If the container does not start properly or went down unexpectedly, please check the booting.log. Below is the log messages on success.

$ cat data/PREP-MainNet/log/booting_${DATE}.log 

[2019-10-28 10:43:05.204] Your IP: xxx.xxx.xxx.xxx
[2019-10-28 10:43:05.209] RPC_PORT: 9000 / RPC_WORKER: 3
[2019-10-28 10:43:05.214] DEFAULT_PATH=/data/mainnet in Docker Container
[2019-10-28 10:43:05.219] DEFAULT_LOG_PATH=/data/mainnet/log
[2019-10-28 10:43:05.224] DEFAULT_STORAGE_PATH=/data/mainnet/.storage
[2019-10-28 10:43:05.229] scoreRootPath=/data/mainnet/.score_data/score
[2019-10-28 10:43:05.234] stateDbRootPath=/data/mainnet/.score_data/db
[2019-10-28 10:43:05.239] Time synchronization with NTP / NTP SERVER: time.google.com
[2019-10-28 10:43:12.022] P-REP package version info - _1910261021xc97f33
[2019-10-28 10:43:12.853] iconcommons             1.1.2
iconrpcserver           1.4.5
iconsdk                 1.2.0
iconservice             1.5.15
loopchain               2.4.16

Q: How to locate errors from logs?

Error log messages example

Grep the ERROR messages from the log files to find the possible cause of the failure.

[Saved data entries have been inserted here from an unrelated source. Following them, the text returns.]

(** * mcp-voicevox-server: a shallow embedding of [src/server.py]

    The server is a protocol adapter: three tool handlers ([list_speakers],
    [save_audio], [speak_text]) and an engine lifecycle guard
    ([ensure_engine_running]) in front of an HTTP text-to-speech engine.

    Modelling choices, in the order of the file:
    - Python [str] is a Rocq [string] holding the UTF-8 encoding; the
      operations that count characters ([text[:20]], [len(text)]) count
      UTF-8 lead bytes.  [bytes] is [list byte].
    - Python [float] is a binary64 primitive float; the chained
      comparisons of the handlers are IEEE comparisons ([PrimFloat.leb]),
      so NaN and the infinities are handled as Python handles them.
    - [pathlib.Path] is modelled after CPython 3.12's [PurePosixPath]
      (root and tail, [name], [suffix], [with_suffix], [parent], [__str__]).
    - Effects are explicit: a handler is a function from a [World] (file
      system and the log of every external call made so far) to a result
      and a new world, inside a small exception-and-state monad.  What the
      engine, the operating system and the child processes answer is
      decided by an [Env], which sees the request and the log.
    - Exceptions are values of [exn]; only [Exception] subclasses are
      modelled (the handlers do not catch [BaseException] either).

    Limits of the model: paths are POSIX paths; a file-system call that
    fails changes nothing (no partially created directory, no partially
    written file); child processes do not touch the modelled files; the
    timeouts of the requests are recorded but time itself is not
    modelled. *)

From Stdlib Require Import ZArith String Ascii List Bool Floats.PrimFloat.
From Stdlib Require Import Strings.Byte.
From stdpp Require Import gmap strings list pretty.

Set Warnings "-inexact-float,-register-all".
Local Open Scope Z_scope.

(** ** Python strings *)

Module pystr.

(** The line feed of ["\n"]. *)
Definition nl : string := String "010"%char "".

(** [len(s)] in bytes. *)
Definition len (s : string) : nat := String.length s.

(** [s[n:]] for [n >= 0]. *)
Fixpoint drop (n : nat) (s : string) : string :=
  match n, s with
  | O, _ => s
  | S n', String _ r => drop n' r
  | S _, EmptyString => EmptyString
  end.

(** [s[:n]] for [n >= 0]. *)
Fixpoint take (n : nat) (s : string) : string :=
  match n, s with
  | O, _ => EmptyString
  | S n', String c r => String c (take n' r)
  | S _, EmptyString => EmptyString
  end.

(** [s[i:j]] for [0 <= i <= j]. *)
Definition slice (i j : nat) (s : string) : string := take (j - i) (drop i s).

(** [s[:-k]] for [k > 0]. *)
Definition drop_last (k : nat) (s : string) : string := take (len s - k) s.

(** [c in s] for a one-character [c]. *)
Fixpoint contains (c : ascii) (s : string) : bool :=
  match s with
  | EmptyString => false
  | String x r => if Ascii.eqb x c then true else contains c r
  end.

(** [s.rfind(c)] for a one-character [c]; [None] stands for [-1]. *)
Fixpoint rfind (c : ascii) (s : string) : option nat :=
  match s with
  | EmptyString => None
  | String x r =>
      match rfind c r with
      | Some j => Some (S j)
      | None => if Ascii.eqb x c then Some O else None
      end
  end.

Definition py_rfind (c : ascii) (s : string) : Z :=
  match rfind c s with Some j => Z.of_nat j | None => -1 end.

(** [s.startswith(c)] for a one-character [c]. *)
Definition startswith (c : ascii) (s : string) : bool :=
  match s with String x _ => Ascii.eqb x c | EmptyString => false end.

(** [s.split(c)] for a one-character separator: never the empty list. *)
Fixpoint split (c : ascii) (s : string) : list string :=
  match s with
  | EmptyString => [EmptyString]
  | String x r =>
      if Ascii.eqb x c then EmptyString :: split c r
      else match split c r with
           | h :: t => String x h :: t
           | [] => [String x EmptyString]
           end
  end.

(** [sep.join(l)]. *)
Definition join (sep : string) (l : list string) : string := String.concat sep l.

(** [c.lower()] on one byte.  Only the ASCII letters change: the bytes
    of a multi-byte UTF-8 sequence are left alone.  The handlers compare
    a lowered string with [".wav"] only, and no non-ASCII character
    lowers to one of [.], [w], [a], [v], so that comparison is the one
    Python makes. *)
Definition lower_ascii (c : ascii) : ascii :=
  let n := nat_of_ascii c in
  if (Nat.leb 65 n && Nat.leb n 90)%bool then ascii_of_nat (n + 32) else c.

Fixpoint lower (s : string) : string :=
  match s with
  | EmptyString => EmptyString
  | String c r => String (lower_ascii c) (lower r)
  end.

(** A byte [10xxxxxx] continues a UTF-8 sequence; every other byte
    starts a character. *)
Definition is_continuation (c : ascii) : bool :=
  match c with Ascii _ _ _ _ _ _ b6 b7 => (b7 && negb b6)%bool end.

(** [len(s)] in characters. *)
Fixpoint char_len (s : string) : nat :=
  match s with
  | EmptyString => O
  | String c r => if is_continuation c then char_len r else S (char_len r)
  end.

(** [s[:n]] in characters. *)
Fixpoint char_take (n : nat) (s : string) : string :=
  match s with
  | EmptyString => EmptyString
  | String c r =>
      if is_continuation c then String c (char_take n r)
      else match n with
           | O => EmptyString
           | S n' => String c (char_take n' r)
           end
  end.

End pystr.

(** ** Exceptions and results *)

(** The exception classes the handlers tell apart, and [OtherException]
    for every other subclass of [Exception], with its class name. *)
Inductive ExnKind : Type :=
| ConnectError
| HTTPStatusError (status_code : Z)
| PermissionError
| FileNotFoundError
| CalledProcessError (returncode : Z)
| OtherException (class_name : string).

(** An exception value: its class and [str(e)]. *)
Record exn : Type := mkExn { kind : ExnKind; message : string }.

(** [type(e).__name__]. *)
Definition type_name (e : exn) : string :=
  match kind e with
  | ConnectError => "ConnectError"
  | HTTPStatusError _ => "HTTPStatusError"
  | PermissionError => "PermissionError"
  | FileNotFoundError => "FileNotFoundError"
  | CalledProcessError _ => "CalledProcessError"
  | OtherException n => n
  end.

Definition ValueError (msg : string) : exn := mkExn (OtherException "ValueError") msg.
Definition TypeError (msg : string) : exn := mkExn (OtherException "TypeError") msg.
Definition KeyError (msg : string) : exn := mkExn (OtherException "KeyError") msg.
Definition AttributeError (msg : string) : exn := mkExn (OtherException "AttributeError") msg.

$ cat data/PREP-MainNet/log/booting_${DATE}.log | grep ERROR

[2019-08-12 02:08:48.746] [ERROR] Download Failed - http://20.20.1.149:5000/cert/20.20.1.195_public.der status_code=000

[2019-08-12 01:58:46.439] [ERROR] Unauthorized IP address, Please contact our support team

Docker container generates these log files below

booting.log

  • The log file contains the errors that occurred when the docker container starts up.

iconrpcserver.log

  • The log file contains information about the request/response message handling going through the iconrpcserver.

iconservice.log

  • The log file contains the internals of ICON Service

loopchain.channel-txcreator-icon_dex_broadcast.icon_dex.log

  • The log file contains information about TX broadcast from a node to other nodes

loopchain.channel-txcreator.icon_dex.log

  • The log file contains information about the process of confirming TXƒ

loopchain.channel-txreceiver.icon_dex.log

  • The log file contains information about receiving the broadcasted TX from a node.

loopchain.channel.icon_dex.log

  • The log file contains information about internals of loopchain engine

Q: How to monitor different resources?

We recommend the following tools for resource monitoring

  1. Network monitoring - iftop, nethogs, vnstat
  2. CPU/Memory monitoring - top, htop
  3. Disk I/O monitoring - iostat, iotop
  4. Docker monitoring - docker stats, ctop